• _Task details_:
Filter the records below for the word "sealed". Keep each line that has it.

Saved data entries:
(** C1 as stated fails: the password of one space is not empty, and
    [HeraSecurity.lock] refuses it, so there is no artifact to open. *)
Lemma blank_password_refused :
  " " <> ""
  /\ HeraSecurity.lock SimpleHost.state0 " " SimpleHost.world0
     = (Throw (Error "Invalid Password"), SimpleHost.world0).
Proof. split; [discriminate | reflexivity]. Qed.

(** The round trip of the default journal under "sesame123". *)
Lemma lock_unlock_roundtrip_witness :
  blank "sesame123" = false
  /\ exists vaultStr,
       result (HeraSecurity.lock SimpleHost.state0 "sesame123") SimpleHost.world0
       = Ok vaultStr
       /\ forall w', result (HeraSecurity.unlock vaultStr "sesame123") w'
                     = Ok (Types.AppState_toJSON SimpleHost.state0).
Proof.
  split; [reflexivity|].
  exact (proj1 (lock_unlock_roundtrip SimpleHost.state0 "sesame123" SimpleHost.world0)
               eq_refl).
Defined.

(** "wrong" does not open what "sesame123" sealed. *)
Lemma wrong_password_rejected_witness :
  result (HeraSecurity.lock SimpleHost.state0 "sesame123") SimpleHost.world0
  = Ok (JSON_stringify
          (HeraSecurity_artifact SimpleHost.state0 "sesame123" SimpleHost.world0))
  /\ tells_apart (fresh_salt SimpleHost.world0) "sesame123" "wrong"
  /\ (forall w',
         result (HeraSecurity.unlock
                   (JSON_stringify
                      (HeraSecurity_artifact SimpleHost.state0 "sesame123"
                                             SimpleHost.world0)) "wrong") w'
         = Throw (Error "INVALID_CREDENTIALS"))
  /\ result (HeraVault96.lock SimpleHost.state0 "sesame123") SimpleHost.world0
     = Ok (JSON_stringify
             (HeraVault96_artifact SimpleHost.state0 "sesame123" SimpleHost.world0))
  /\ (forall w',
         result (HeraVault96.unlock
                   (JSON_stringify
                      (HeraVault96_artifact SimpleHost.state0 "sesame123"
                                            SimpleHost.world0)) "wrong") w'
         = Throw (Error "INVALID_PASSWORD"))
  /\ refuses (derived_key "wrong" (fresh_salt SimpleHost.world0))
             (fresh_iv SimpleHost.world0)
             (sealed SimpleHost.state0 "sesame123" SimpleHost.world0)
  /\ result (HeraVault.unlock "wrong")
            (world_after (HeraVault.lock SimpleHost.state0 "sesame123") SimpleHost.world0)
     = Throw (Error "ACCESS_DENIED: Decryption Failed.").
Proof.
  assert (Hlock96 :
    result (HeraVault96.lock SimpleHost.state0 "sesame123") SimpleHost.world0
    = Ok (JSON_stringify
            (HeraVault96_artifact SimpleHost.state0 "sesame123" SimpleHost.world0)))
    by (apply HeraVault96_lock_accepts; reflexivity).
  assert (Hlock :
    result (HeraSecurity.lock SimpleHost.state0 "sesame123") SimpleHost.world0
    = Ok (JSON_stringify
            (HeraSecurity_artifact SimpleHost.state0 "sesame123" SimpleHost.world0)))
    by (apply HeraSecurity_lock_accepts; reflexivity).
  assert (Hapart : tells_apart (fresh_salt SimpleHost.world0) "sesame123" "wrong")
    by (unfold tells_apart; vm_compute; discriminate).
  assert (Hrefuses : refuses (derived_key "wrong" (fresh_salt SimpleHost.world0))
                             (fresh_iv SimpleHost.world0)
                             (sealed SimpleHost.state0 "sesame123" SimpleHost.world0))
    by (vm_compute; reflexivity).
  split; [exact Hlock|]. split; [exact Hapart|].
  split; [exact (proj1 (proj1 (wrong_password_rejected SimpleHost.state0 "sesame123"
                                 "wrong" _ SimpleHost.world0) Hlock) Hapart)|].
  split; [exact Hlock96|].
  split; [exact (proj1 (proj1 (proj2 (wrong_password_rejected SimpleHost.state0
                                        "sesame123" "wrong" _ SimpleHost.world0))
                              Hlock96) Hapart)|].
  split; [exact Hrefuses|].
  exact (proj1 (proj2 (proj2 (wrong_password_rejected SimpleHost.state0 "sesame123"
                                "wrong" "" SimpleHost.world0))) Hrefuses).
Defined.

• _Exercise output_:
(** "wrong" does not open what "sesame123" sealed. *)
             (sealed SimpleHost.state0 "sesame123" SimpleHost.world0)
                             (sealed SimpleHost.state0 "sesame123" SimpleHost.world0))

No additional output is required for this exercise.